TASK DIRECTIONS -
In the listing below, find the line containing "unfold successFrame." and the line containing "was; a further". Repeat exactly those two lines and every line between them.

GIVEN RECORDS -
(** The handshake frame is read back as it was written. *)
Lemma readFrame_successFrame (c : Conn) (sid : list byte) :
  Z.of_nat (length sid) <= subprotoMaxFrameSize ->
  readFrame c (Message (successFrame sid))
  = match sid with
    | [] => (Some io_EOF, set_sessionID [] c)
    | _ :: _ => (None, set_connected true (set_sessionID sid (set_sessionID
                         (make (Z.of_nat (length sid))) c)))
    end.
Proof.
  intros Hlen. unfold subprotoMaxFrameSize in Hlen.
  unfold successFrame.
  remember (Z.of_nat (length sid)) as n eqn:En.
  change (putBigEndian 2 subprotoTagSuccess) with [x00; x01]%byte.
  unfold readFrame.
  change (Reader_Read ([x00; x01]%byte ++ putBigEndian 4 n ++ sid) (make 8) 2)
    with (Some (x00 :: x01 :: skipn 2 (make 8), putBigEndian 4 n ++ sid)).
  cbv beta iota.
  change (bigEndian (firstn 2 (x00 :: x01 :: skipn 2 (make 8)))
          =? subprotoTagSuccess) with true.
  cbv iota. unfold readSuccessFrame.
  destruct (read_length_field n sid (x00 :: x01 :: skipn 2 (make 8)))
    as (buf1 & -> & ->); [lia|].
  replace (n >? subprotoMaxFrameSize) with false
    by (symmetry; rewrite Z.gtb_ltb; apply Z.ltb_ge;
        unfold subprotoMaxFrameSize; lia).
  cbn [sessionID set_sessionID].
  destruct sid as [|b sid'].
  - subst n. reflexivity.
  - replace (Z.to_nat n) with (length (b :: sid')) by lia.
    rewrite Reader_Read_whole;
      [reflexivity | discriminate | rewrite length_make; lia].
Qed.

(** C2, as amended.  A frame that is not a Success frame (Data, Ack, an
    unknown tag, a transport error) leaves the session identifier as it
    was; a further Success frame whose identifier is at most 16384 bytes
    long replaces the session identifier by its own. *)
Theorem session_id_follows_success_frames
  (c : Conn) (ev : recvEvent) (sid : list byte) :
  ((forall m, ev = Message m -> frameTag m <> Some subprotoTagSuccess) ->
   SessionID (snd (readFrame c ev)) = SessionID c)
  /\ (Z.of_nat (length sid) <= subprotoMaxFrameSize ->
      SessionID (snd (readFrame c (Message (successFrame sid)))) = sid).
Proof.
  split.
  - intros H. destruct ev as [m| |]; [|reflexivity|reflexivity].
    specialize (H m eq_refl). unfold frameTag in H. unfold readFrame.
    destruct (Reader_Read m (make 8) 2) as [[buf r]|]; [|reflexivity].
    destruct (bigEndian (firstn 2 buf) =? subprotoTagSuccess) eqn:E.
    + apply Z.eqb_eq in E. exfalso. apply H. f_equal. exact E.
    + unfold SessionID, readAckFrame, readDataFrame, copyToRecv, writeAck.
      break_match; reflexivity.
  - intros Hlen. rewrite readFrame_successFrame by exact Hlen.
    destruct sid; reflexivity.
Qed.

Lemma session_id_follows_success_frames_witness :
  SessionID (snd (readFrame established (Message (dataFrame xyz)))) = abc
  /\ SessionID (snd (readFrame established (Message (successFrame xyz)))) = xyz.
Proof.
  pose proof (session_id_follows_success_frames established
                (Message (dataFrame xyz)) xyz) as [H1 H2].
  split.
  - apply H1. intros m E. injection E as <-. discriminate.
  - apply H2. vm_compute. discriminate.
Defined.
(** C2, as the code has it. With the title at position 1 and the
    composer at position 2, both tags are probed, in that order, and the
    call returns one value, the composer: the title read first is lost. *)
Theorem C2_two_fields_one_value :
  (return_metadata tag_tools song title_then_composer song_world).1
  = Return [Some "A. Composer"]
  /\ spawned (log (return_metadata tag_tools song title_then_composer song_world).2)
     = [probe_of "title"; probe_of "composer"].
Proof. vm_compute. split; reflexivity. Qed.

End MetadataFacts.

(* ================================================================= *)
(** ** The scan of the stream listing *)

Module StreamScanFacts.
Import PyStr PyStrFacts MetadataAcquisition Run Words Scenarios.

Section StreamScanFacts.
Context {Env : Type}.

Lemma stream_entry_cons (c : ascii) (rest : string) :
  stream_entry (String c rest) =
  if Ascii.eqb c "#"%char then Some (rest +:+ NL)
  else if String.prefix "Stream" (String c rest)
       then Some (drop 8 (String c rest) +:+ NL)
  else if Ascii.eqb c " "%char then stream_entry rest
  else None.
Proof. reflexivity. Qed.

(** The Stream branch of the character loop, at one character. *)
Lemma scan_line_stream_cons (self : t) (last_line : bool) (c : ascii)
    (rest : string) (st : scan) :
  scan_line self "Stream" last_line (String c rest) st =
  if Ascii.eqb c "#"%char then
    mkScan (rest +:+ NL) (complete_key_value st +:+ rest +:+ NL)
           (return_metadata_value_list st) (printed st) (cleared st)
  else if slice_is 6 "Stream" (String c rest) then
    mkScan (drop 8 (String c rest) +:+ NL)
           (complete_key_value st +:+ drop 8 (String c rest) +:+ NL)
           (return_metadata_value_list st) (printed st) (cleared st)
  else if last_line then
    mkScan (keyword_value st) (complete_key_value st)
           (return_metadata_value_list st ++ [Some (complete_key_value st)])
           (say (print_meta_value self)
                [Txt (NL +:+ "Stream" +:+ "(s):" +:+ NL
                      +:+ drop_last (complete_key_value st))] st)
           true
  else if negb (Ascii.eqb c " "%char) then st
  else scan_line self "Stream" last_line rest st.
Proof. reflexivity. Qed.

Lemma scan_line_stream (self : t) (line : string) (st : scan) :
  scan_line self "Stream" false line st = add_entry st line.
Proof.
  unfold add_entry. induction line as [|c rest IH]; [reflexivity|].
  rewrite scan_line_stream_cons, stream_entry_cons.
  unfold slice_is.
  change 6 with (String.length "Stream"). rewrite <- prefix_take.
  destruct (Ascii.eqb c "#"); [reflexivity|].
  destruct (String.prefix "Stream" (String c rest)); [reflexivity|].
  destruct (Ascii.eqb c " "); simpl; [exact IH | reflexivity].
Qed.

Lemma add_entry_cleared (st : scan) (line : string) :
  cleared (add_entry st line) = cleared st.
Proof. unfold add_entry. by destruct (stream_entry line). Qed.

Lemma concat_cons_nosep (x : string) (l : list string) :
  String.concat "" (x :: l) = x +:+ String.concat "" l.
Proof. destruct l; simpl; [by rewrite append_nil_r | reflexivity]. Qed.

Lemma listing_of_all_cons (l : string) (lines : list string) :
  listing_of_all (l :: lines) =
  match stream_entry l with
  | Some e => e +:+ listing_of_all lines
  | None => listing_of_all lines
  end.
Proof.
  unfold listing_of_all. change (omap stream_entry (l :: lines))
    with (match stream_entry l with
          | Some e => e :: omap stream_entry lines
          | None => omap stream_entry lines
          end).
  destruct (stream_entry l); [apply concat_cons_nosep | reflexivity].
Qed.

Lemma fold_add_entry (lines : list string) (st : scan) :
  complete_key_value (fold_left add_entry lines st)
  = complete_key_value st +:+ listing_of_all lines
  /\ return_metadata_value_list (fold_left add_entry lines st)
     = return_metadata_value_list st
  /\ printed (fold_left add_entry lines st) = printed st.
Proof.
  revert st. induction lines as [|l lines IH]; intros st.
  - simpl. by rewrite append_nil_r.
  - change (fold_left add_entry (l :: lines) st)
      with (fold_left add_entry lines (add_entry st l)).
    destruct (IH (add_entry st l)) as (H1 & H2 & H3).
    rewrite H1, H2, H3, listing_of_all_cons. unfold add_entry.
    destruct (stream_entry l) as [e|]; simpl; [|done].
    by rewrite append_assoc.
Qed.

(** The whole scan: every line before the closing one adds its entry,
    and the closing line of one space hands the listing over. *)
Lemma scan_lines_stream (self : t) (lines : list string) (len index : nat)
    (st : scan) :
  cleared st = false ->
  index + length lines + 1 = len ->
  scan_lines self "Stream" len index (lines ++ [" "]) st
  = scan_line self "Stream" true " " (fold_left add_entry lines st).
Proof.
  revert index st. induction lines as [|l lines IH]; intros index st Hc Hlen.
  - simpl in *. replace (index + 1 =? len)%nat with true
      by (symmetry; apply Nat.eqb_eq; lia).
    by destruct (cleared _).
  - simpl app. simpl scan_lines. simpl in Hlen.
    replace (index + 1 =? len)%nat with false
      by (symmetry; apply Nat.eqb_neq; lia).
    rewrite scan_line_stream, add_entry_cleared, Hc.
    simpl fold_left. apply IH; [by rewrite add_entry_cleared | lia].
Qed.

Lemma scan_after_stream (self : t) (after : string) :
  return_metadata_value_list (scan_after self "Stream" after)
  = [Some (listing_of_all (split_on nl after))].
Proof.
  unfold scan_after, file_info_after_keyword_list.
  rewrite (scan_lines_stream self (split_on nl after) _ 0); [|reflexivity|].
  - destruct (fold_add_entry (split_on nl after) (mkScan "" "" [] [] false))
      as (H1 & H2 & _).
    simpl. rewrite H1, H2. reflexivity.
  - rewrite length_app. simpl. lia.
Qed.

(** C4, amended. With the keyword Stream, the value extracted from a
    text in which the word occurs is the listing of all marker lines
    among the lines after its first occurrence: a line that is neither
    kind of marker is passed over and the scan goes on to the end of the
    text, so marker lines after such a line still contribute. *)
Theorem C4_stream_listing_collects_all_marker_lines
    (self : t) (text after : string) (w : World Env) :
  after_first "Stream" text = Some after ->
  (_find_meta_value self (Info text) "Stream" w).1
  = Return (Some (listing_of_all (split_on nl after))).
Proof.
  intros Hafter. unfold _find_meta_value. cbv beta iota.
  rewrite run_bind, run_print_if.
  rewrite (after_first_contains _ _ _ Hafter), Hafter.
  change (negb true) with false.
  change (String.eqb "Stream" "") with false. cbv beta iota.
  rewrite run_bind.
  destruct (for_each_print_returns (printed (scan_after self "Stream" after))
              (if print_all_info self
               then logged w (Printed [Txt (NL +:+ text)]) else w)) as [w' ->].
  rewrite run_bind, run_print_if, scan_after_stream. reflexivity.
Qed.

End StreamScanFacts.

REPLY TO THE TASK -
  unfold successFrame.
  remember (Z.of_nat (length sid)) as n eqn:En.
  change (putBigEndian 2 subprotoTagSuccess) with [x00; x01]%byte.
  unfold readFrame.
  change (Reader_Read ([x00; x01]%byte ++ putBigEndian 4 n ++ sid) (make 8) 2)
    with (Some (x00 :: x01 :: skipn 2 (make 8), putBigEndian 4 n ++ sid)).
  cbv beta iota.
  change (bigEndian (firstn 2 (x00 :: x01 :: skipn 2 (make 8)))
          =? subprotoTagSuccess) with true.
  cbv iota. unfold readSuccessFrame.
  destruct (read_length_field n sid (x00 :: x01 :: skipn 2 (make 8)))
    as (buf1 & -> & ->); [lia|].
  replace (n >? subprotoMaxFrameSize) with false
    by (symmetry; rewrite Z.gtb_ltb; apply Z.ltb_ge;
        unfold subprotoMaxFrameSize; lia).
  cbn [sessionID set_sessionID].
  destruct sid as [|b sid'].
  - subst n. reflexivity.
  - replace (Z.to_nat n) with (length (b :: sid')) by lia.
    rewrite Reader_Read_whole;
      [reflexivity | discriminate | rewrite length_make; lia].
Qed.

(** C2, as amended.  A frame that is not a Success frame (Data, Ack, an
    unknown tag, a transport error) leaves the session identifier as it
    was; a further Success frame whose identifier is at most 16384 bytes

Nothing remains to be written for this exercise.